Dawn Goodfellow, Chief Executive of Racing Welfare, said:
“Racing Welfare is committed to offering support to anyone working in, or retired from the racing industry regarding their mental health and wellbeing. Racing’s Support Line is a 24 hour telephone and online helpline and through this system we can offer telephone counselling, online cognitive behavioural therapy and facilitate access to in-person counselling too.
“The signing of the Mental Health Charter for Sport and Recreation demonstrates our ongoing determination to ensure that everyone within racing’s workforce is able to access the support they require.”
Dr Jerry Hill, Chief Medical Adviser for the BHA, said:
“There are issues associated with horseracing which can put unique strains on our participants, for example the requirement for jockeys and work riders to monitor and control their weight at all times. This can have an emotional and mental impact, and for this reason it is imperative that we provide the right support to our workforce.
“A priority of mine is to address these issues at source by educating our participants on how to care better for themselves and to consider themselves as athletes, rather than simply as horsemen. Important work is under way on this front in the Jockey Nutrition and Welfare PhD. I fully endorse the signing of the Charter and any resultant work that can be done to provide further support to our industry’s mental health.”
Hayley Jarvis, Community Programmes Manager (Sport) at Mind said:
“We are delighted that the horseracing industry are coming together to take proactive measures to both raise awareness of mental health and to encourage the whole horseracing community to seek help and support. Unfortunately stigma still stops many people from seeking help with fewer men seeking help for their mental health than women. The more we can raise awareness and get the whole sporting community talking about mental health the better. We look forward to working with the British Horseracing Authority and partners to use the power of sport for social change.
Paul Struthers, Chief Executive of the Professional Jockeys Association, said:
“I’m delighted the BHA has joined us in signing the charter, and it is particularly timely to do so during Mental Health awareness week.
“We launched our helpline last year thanks to the funding received from Great British Racing and this helpline and follow-on face-to-face support has already proved invaluable to a number of our members.
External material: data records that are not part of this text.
(** [posixpath.normpath(path)] *)
Definition normpath (path : string) : string :=
  if String.eqb path EmptyString then "." else
  let initial_slashes :=
    if startswith "/" path then
      if (startswith "//" path && negb (startswith "///" path))%bool
      then 2%nat else 1%nat
    else 0%nat in
  let comps := fold_left (norm_step initial_slashes) (split_sep path) [] in
  let path' := String.concat "/" comps in
  let path' := String.concat EmptyString (repeat "/" initial_slashes) ++ path' in
  if String.eqb path' EmptyString then "." else path'.

(** [posixpath.abspath(path)], with the working directory of the process
    made explicit. *)
Definition abspath (cwd path : string) : string :=
  normpath (if isabs path then path else join cwd path).

End Py.

(** ** The platform: disk, image library, console *)

(** What the library calls raise.  Pillow and the operating system report
    every failure of decoding, resampling and encoding (corrupt data,
    unsupported format, I/O and permission errors) with classes derived
    from [Exception]; that is the class the script's handler names, so the
    handler catches every value of this type.  Signals delivered to the
    interpreter ([KeyboardInterrupt], [SystemExit]) are not library
    failures and are not modelled.  [exc_str] is [str(e)]. *)
Record Exception : Type := mkException {
  exc_class : string;
  exc_str : string
}.

Inductive result (A : Type) : Type :=
| Ok (a : A)
| Raise (e : Exception).
Arguments Ok {A} a.
Arguments Raise {A} e.

(** [PIL.Image.Resampling] *)
Inductive Resampling : Type :=
| NEAREST | LANCZOS | BILINEAR | BICUBIC | BOX | HAMMING.

(** The operations the script calls outside its own code.  [FS] is the
    state of the disk and [Img] an image held in memory.  Probing and
    decoding read the disk; only [image_save] returns a new one. *)
Record Platform : Type := mkPlatform {
  FS : Type;
  Img : Type;
  path_exists : string -> FS -> bool;
  read_bytes : string -> FS -> option (list byte);
  image_open : string -> FS -> result Img;
  image_size : Img -> Z * Z;
  image_resize : Img -> Z * Z -> Resampling -> FS -> result Img;
  image_save : Img -> string -> FS -> result unit * FS
}.

(** What the script was started as: [__file__] and the working directory. *)
Record Env : Type := mkEnv {
  dunder_file : string;
  cwd : string
}.

(** Everything the script does that is visible from outside, in order. *)
Inductive event : Type :=
| EvExists (p : string) (b : bool)
| EvOpen (p : string) (raised : option Exception)
| EvResize (size : Z * Z) (resample : Resampling) (raised : option Exception)
| EvSave (p : string) (raised : option Exception)
| EvClose
| EvPrint (line : string).

Definition raised_of {A : Type} (r : result A) : option Exception :=
  match r with
  | Ok _ => None
  | Raise e => Some e
  end.

(** The lines printed, the paths probed, the paths written to and every
    path handed to the platform, read off a trace. *)
Fixpoint stdout_of (t : list event) : list string :=
  match t with
  | [] => []
  | EvPrint l :: t' => l :: stdout_of t'
  | _ :: t' => stdout_of t'
  end.

Fixpoint probed_of (t : list event) : list string :=
  match t with
  | [] => []
  | EvExists p _ :: t' => p :: probed_of t'
  | _ :: t' => probed_of t'
  end.

Fixpoint saved_of (t : list event) : list string :=
  match t with
  | [] => []
  | EvSave p _ :: t' => p :: saved_of t'
  | _ :: t' => saved_of t'
  end.

Fixpoint touched_of (t : list event) : list string :=
  match t with
  | [] => []
  | EvExists p _ :: t' => p :: touched_of t'
  | EvOpen p _ :: t' => p :: touched_of t'
  | EvSave p _ :: t' => p :: touched_of t'
  | _ :: t' => touched_of t'
  end.

(** The three kinds of console line, told apart by how the line begins. *)
Inductive line_kind : Type := KSuccess | KError | KNotFound.

Definition success_line (file_path : string) : string :=
  "Successfully resized " ++ file_path.
Definition error_line (file_path : string) (e : Exception) : string :=
  "Error processing " ++ file_path ++ ": " ++ exc_str e.
Definition not_found_line (filename : string) : string :=
  "File not found: " ++ filename.

Definition kinds_of_line (l : string) : list line_kind :=
  (if Py.startswith "Successfully resized " l then [KSuccess] else []) ++
  (if Py.startswith "Error processing " l then [KError] else []) ++
  (if Py.startswith "File not found: " l then [KNotFound] else []).

(** ** The script *)

Section Script.

Context (P : Platform).

Record World : Type := mkWorld {
  disk : FS P;
  trace : list event
}.

Definition M (A : Type) : Type := World -> result A * World.

Definition ret {A : Type} (a : A) : M A := fun w => (Ok a, w).

Definition bind {A B : Type} (m : M A) (k : A -> M B) : M B :=
  fun w =>
    match m w with
    | (Ok a, w') => k a w'
    | (Raise e, w') => (Raise e, w')
    end.

Notation "x <- m ;; k" := (bind m (fun x => k))
  (at level 61, m at next level, right associativity).
Notation "m ;;; k" := (bind m (fun _ => k))
  (at level 61, right associativity).

Definition emit (ev : event) (w : World) : World :=
  mkWorld (disk w) (trace w ++ [ev]).

(** [try: body / except Exception as e: handler(e)] *)
Definition try_except {A : Type} (body : M A) (handler : Exception -> M A)
    : M A :=
  fun w =>
    match body w with
    | (Ok a, w') => (Ok a, w')
    | (Raise e, w') => handler e w'
    end.

(** [with enter as x: body(x)].  The image's [__exit__] releases the file
    handle and returns [None], so an exception of the body is raised again
    once the handle is closed. *)
Definition with_ {A B : Type} (enter : M A) (exit_ : A -> M unit)
    (body : A -> M B) : M B :=
  fun w =>
    match enter w with
    | (Raise e, w1) => (Raise e, w1)
    | (Ok x, w1) =>
        match body x w1 with
        | (Ok b, w2) =>
            match exit_ x w2 with
            | (Ok _, w3) => (Ok b, w3)
            | (Raise e, w3) => (Raise e, w3)
            end
        | (Raise e, w2) => (Raise e, snd (exit_ x w2))
        end
    end.

(** [for x in l: body(x)] *)
Fixpoint for_ {A : Type} (l : list A) (body : A -> M unit) : M unit :=
  match l with
  | [] => ret tt
  | x :: l' => body x ;;; for_ l' body
  end.

(** [print(line)]: the console takes every line. *)
Definition print (line : string) : M unit :=
  fun w => (Ok tt, emit (EvPrint line) w).

Definition os_path_exists (p : string) : M bool :=
  fun w =>
    let b := path_exists P p (disk w) in
    (Ok b, emit (EvExists p b) w).

Definition Image_open (p : string) : M (Img P) :=
  fun w =>
    let r := image_open P p (disk w) in
    (r, emit (EvOpen p (raised_of r)) w).

Definition Image_close (img : Img P) : M unit :=
  fun w => (Ok tt, emit EvClose w).

Definition Image_resize (img : Img P) (size : Z * Z) (resample : Resampling)
    : M (Img P) :=
  fun w =>
    let r := image_resize P img size resample (disk w) in
    (r, emit (EvResize size resample (raised_of r)) w).

Definition Image_save (img : Img P) (p : string) : M unit :=
  fun w =>
    let (r, d) := image_save P img p (disk w) in
    (r, mkWorld d (trace w ++ [EvSave p (raised_of r)])).

Definition default_size : Z * Z := (128, 128).

Definition resize_image (file_path : string) (size : Z * Z) : M unit :=
  try_except
    (with_ (Image_open file_path) Image_close (fun img =>
       resized_img <- Image_resize img size LANCZOS ;;
       Image_save resized_img file_path ;;;
       print (success_line file_path)))
    (fun e => print (error_line file_path e)).

Definition current_dir (env : Env) : string :=
  Py.dirname (Py.abspath (cwd env) (dunder_file env)).

Definition filename_of (i : Z) : string := Py.zfill 3 (Py.str i) ++ ".png".

Definition file_path_of (env : Env) (i : Z) : string :=
  Py.join (current_dir env) (filename_of i).

(** The body of the loop of [main]. *)
Definition main_body (env : Env) (i : Z) : M unit :=
  let filename := filename_of i in
  let file_path := Py.join (current_dir env) filename in
  found <- os_path_exists file_path ;;
  if found then resize_image file_path default_size
  else print (not_found_line filename).

Definition main (env : Env) : M unit :=
  for_ (Py.range 1 51) (main_body env).

(** A run of the script: [main()] from a fresh process, and the exit
    status of the interpreter (0 unless an exception reaches the top). *)
Definition boot (d : FS P) : World := mkWorld d [].

Definition run (env : Env) (d : FS P) : World := snd (main env (boot d)).

Definition exit_status (env : Env) (d : FS P) : Z :=
  match fst (main env (boot d)) with
  | Ok _ => 0
  | Raise _ => 1
  end.

(** The decoded dimensions of the file at a path, when it decodes. *)
Definition decoded_size (p : string) (d : FS P) : option (Z * Z) :=
  match image_open P p d with
  | Ok img => Some (image_size P img)
  | Raise _ => None
  end.

(** The world in which the loop reaches index [i]. *)
Definition world_before (env : Env) (d : FS P) (i : Z) : World :=
  snd (for_ (Py.range 1 i) (main_body env) (boot d)).

End Script.

Arguments disk {P} w.
Arguments trace {P} w.
Arguments mkWorld {P} disk trace.

(** ** The effect of the script in closed form

    What one call of [resize_image], one turn of the loop and a whole loop
    do to the disk, and the events they add to the trace, as functions of
    the disk they start from.  They are proved equal to the monadic
    program below and carry the inductions over the loop. *)

Section Effects.

Context (P : Platform).

Definition resize_effect (file_path : string) (size : Z * Z) (d : FS P)
    : FS P * list event :=
  match image_open P file_path d with
  | Raise e =>
      (d, [EvOpen file_path (Some e); EvPrint (error_line file_path e)])
  | Ok img =>
      match image_resize P img size LANCZOS d with
      | Raise e =>
          (d, [EvOpen file_path None; EvResize size LANCZOS (Some e);
               EvClose; EvPrint (error_line file_path e)])
      | Ok resized_img =>
          match image_save P resized_img file_path d with
          | (Ok _, d') =>
              (d', [EvOpen file_path None; EvResize size LANCZOS None;
                    EvSave file_path None;
                    EvPrint (success_line file_path); EvClose])
          | (Raise e, d') =>
              (d', [EvOpen file_path None; EvResize size LANCZOS None;
                    EvSave file_path (Some e);
                    EvClose; EvPrint (error_line file_path e)])
          end
      end
  end.

Definition body_effect (env : Env) (i : Z) (d : FS P) : FS P * list event :=
  let file_path := file_path_of env i in
  if path_exists P file_path d then
    let (d', t) := resize_effect file_path default_size d in
    (d', EvExists file_path true :: t)
  else (d, [EvExists file_path false; EvPrint (not_found_line (filename_of i))]).

Fixpoint loop_effect (env : Env) (l : list Z) (d : FS P)
    : FS P * list event :=
  match l with
  | [] => (d, [])
  | i :: l' =>
      let (d1, t1) := body_effect env i d in
      let (d2, t2) := loop_effect env l' d1 in
      (d2, (t1 ++ t2)%list)
  end.

(** Whether a call of [resize_image] gets as far as calling [save], and
    the exception of the first library call that raises, if one does. *)
Definition reaches_save (file_path : string) (size : Z * Z) (d : FS P)
    : bool :=
  match image_open P file_path d with
  | Raise _ => false
  | Ok img =>
      match image_resize P img size LANCZOS d with
      | Raise _ => false
      | Ok _ => true
      end
  end.

Definition raised_in (file_path : string) (size : Z * Z) (d : FS P)
    : option Exception :=
  match image_open P file_path d with
  | Raise e => Some e
  | Ok img =>
      match image_resize P img size LANCZOS d with
      | Raise e => Some e
      | Ok resized_img => raised_of (fst (image_save P resized_img file_path d))
      end
  end.

(** *** What the theorems ask of the image library *)

(** A resized image has the size that was asked for. *)
Definition resize_honours_size : Prop :=
  forall img size resample d resized,
    image_resize P img size resample d = Ok resized ->
    image_size P resized = size.

(** After a save that returned, the path exists and decodes to an image
    of the size of the one saved. *)
Definition save_roundtrip : Prop :=
  forall img p d d',
    image_save P img p d = (Ok tt, d') ->
    path_exists P p d' = true /\
    decoded_size P p d' = Some (image_size P img).

(** A save, whether it returns or raises, leaves the existence and the
    decoded size of every other path as they were. *)
Definition save_keeps_others : Prop :=
  forall img p d q,
    q <> p ->
    path_exists P q (snd (image_save P img p d)) = path_exists P q d /\
    decoded_size P q (snd (image_save P img p d)) = decoded_size P q d.

(** A save, whether it returns or raises, leaves the bytes of every other
    path as they were. *)
Definition save_writes_only_its_path : Prop :=
  forall img p d q,
    q <> p ->
    read_bytes P q (snd (image_save P img p d)) = read_bytes P q d.

(** No fault of the environment: an image that decodes can be resampled
    to the default size, and an image of that size can be written over an
    existing file. *)
Definition no_fault : Prop :=
  (forall p d img,
     image_open P p d = Ok img ->
     exists resized,
       image_resize P img default_size LANCZOS d = Ok resized) /\
  (forall img p d,
     image_size P img = default_size ->
     path_exists P p d = true ->
     fst (image_save P img p d) = Ok tt).
Lemma set_difficulty_level_config (env : HighwayEnv) (level : string) :
  config (set_difficulty_level level env).2
  = match assoc level DIFFICULTY_LEVELS with
    | Some p => p ∪ config env
    | None => config env
    end.
Proof.
  destruct (assoc level DIFFICULTY_LEVELS) as [p |] eqn:Hp.
  - rewrite (set_difficulty_level_known env level p Hp).
    pose proof (reset_config (set_config (dict_update (config env) p) env)) as Hc.
    destruct (reset _) as [[o | e] env']; simpl in *; exact Hc.
  - unfold set_difficulty_level. rewrite Hp. reflexivity.
Qed.

Lemma set_difficulty_level_steps (env : HighwayEnv) (level : string) :
  steps (set_difficulty_level level env).2 = 0
  \/ steps (set_difficulty_level level env).2 = steps env.
Proof.
  destruct (assoc level DIFFICULTY_LEVELS) as [p |] eqn:Hp.
  - rewrite (set_difficulty_level_known env level p Hp).
    pose proof (reset_steps_cases (set_config (dict_update (config env) p) env))
      as Hs.
    destruct (reset _) as [[o | e] env']; simpl in *; exact Hs.
  - right. unfold set_difficulty_level. rewrite Hp. reflexivity.
Qed.

End Levels.

(** X16.  For a registered level, [set_difficulty_level] writes the
    profile over the configuration (keys outside the profile keep their
    values) even when the following [reset] raises; when it returns, the
    step counter is 0 and the road holds the controlled vehicle followed
    by exactly the profile's [vehicles_count] autonomous vehicles, on a
    network built from the profile's [lanes_count]. *)
Theorem set_difficulty_level_applies_profile `{W : Collaborators}
    (env : HighwayEnv) (level : string) (p : gmap string value) :
  assoc level DIFFICULTY_LEVELS = Some p ->
  let env' := (set_difficulty_level level env).2 in
  config env' = p ∪ config env
  /\ ((set_difficulty_level level env).1 = Ok tt ->
      steps env' = 0
      /\ exists lanes net count autos,
           p !! "lanes_count" = Some lanes
           /\ straight_road_network lanes = Ok net
           /\ network (road env') = net
           /\ p !! "vehicles_count" = Some (VInt count)
           /\ vehicles (road env')
              = Controlled (vehicle env') :: map Autonomous autos
           /\ length autos = Z.to_nat count).
Proof.
  intros Hp env'. subst env'. split.
  - rewrite set_difficulty_level_config, Hp. reflexivity.
  - rewrite (set_difficulty_level_known env level p Hp).
    destruct (reset (set_config (dict_update (config env) p) env))
      as [[o | e] env1] eqn:E; simpl; [intros _ | discriminate].
    destruct (reset_returns_populated _ _ _ E)
      as (lanes & net & count & autos & Hl & Hnet & Hvc & Hn & Hv & Hlen & Hs & _).
    split; [exact Hs |]. exists lanes, net, count, autos.
    simpl in Hl, Hvc. unfold dict_update in Hl, Hvc.
    destruct (profile_lookup level "lanes_count" p Hp) as [x Hx];
      [unfold profile_keys; set_solver |].
    destruct (profile_lookup level "vehicles_count" p Hp) as [y Hy];
      [unfold profile_keys; set_solver |].
    rewrite (lookup_union_Some_l _ _ _ _ Hx) in Hl.
    rewrite (lookup_union_Some_l _ _ _ _ Hy) in Hvc.
    repeat split; congruence.
Qed.

Lemma set_difficulty_level_applies_profile_witness :
  config (@set_difficulty_level Straight.world "EASY" Straight.positive_collision_env).2
    !! "collision_reward" = Some (VInt (-1))
  /\ exists autos : list LaneIndex,
       vehicles (road (@set_difficulty_level Straight.world "EASY"
                         Straight.positive_collision_env).2)
       = Controlled (vehicle (@set_difficulty_level Straight.world "EASY"
                                Straight.positive_collision_env).2)
         :: map Autonomous autos
       /\ length autos = 5%nat.
Proof.
  destruct (assoc "EASY" DIFFICULTY_LEVELS) as [p |] eqn:Hp; [| discriminate Hp].
  destruct (@set_difficulty_level_applies_profile Straight.world
              Straight.positive_collision_env "EASY" p Hp) as [Hcfg Hok].
  split.
  - rewrite Hcfg. injection Hp as <-. vm_compute. reflexivity.
  - destruct Hok as (_ & lanes & net & count & autos & _ & _ & _ & Hvc & Hv & Hlen);
      [vm_compute; reflexivity |].
    exists autos. split; [exact Hv |].
    injection Hp as <-. vm_compute in Hvc. injection Hvc as <-. exact Hlen.
Defined.
(** * Durable atomic commitment (2PC / 3PC): participant and coordinator

    A shallow embedding of [participant.py] and [coordinator.py].

    Conventions of the embedding.
    - Python [str] is [string]; the model covers ASCII text (code points
      below 128), which is where [str.upper], [str.strip] and [json.dumps]
      are described here.
    - A decoded JSON value is a [json] tree; JSON numbers are integers.
    - A Python [dict] used as a table ([kv], [TX], [votes]) is a [gmap].
    - A raised exception is the [Raise] branch of [result]; a handler that
      raises sends no HTTP reply.
    - [time.time()] is an explicit clock reading handed to the code.
    - The WAL file is its text content; opening it in append mode creates it.
    - [print] calls (diagnostics) are not part of the model. *)

From Stdlib Require Import ZArith Ascii String List Bool Lia.
From Stdlib Require Import DecimalString DecimalFacts DecimalPos DecimalZ.
From stdpp Require Import base option list gmap strings fin_maps.

Local Open Scope string_scope.
Local Open Scope Z_scope.

(** ** Exceptions and results *)

Inductive exn :=
| AttributeError
| KeyError
| TypeError
| IndexError
| ValueError
| JSONDecodeError
| URLError.

Inductive result (A : Type) :=
| Ok (a : A)
| Raise (e : exn).

Arguments Ok {A} a.
Arguments Raise {A} e.

Definition bind {A B : Type} (r : result A) (k : A -> result B) : result B :=
  match r with
  | Ok a => k a
  | Raise e => Raise e
  end.

Notation "'let*' x ':=' r 'in' k" := (bind r (fun x => k))
  (at level 10, x name, r at level 100, k at level 200).

Definition is_ok {A : Type} (r : result A) : bool :=
  match r with Ok _ => true | Raise _ => false end.

(** ** Python string primitives *)

Module Py.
“We are shortly to open up our helpline to retired jockeys, are making mental health and wellbeing a key element of the new jockey training strategy and the Jockeys Employment and Training Scheme are currently producing a number of educational videos for jockeys, in partnership with the PJA, one of which focuses on mental health.
“We will continue to promote the helpline and good mental health practices through our various communications channels and will continue to help remove the stigma over mental health issues.
“It is for this reason I’ve been open about my own problems with depression and, given the unique pressures jockeys face and the demands our sport places on them, why I was passionate about improving our provision for jockeys in this area.”
James Allen, Director of Policy, Governance and External Affairs at the Sport and Recreation Alliance said:
“It is great to have the BHA and Racing Welfare sign up to the Mental Health Charter for Sport and Recreation. As the Charter sets out, we want to ensure that every sporting environment is a positive place to talk about mental health and also promote how sport can be a solution. We look forward to supporting the BHA and Racing Welfare on the implementation plan which will help to further tackle real issues surrounding mental health.”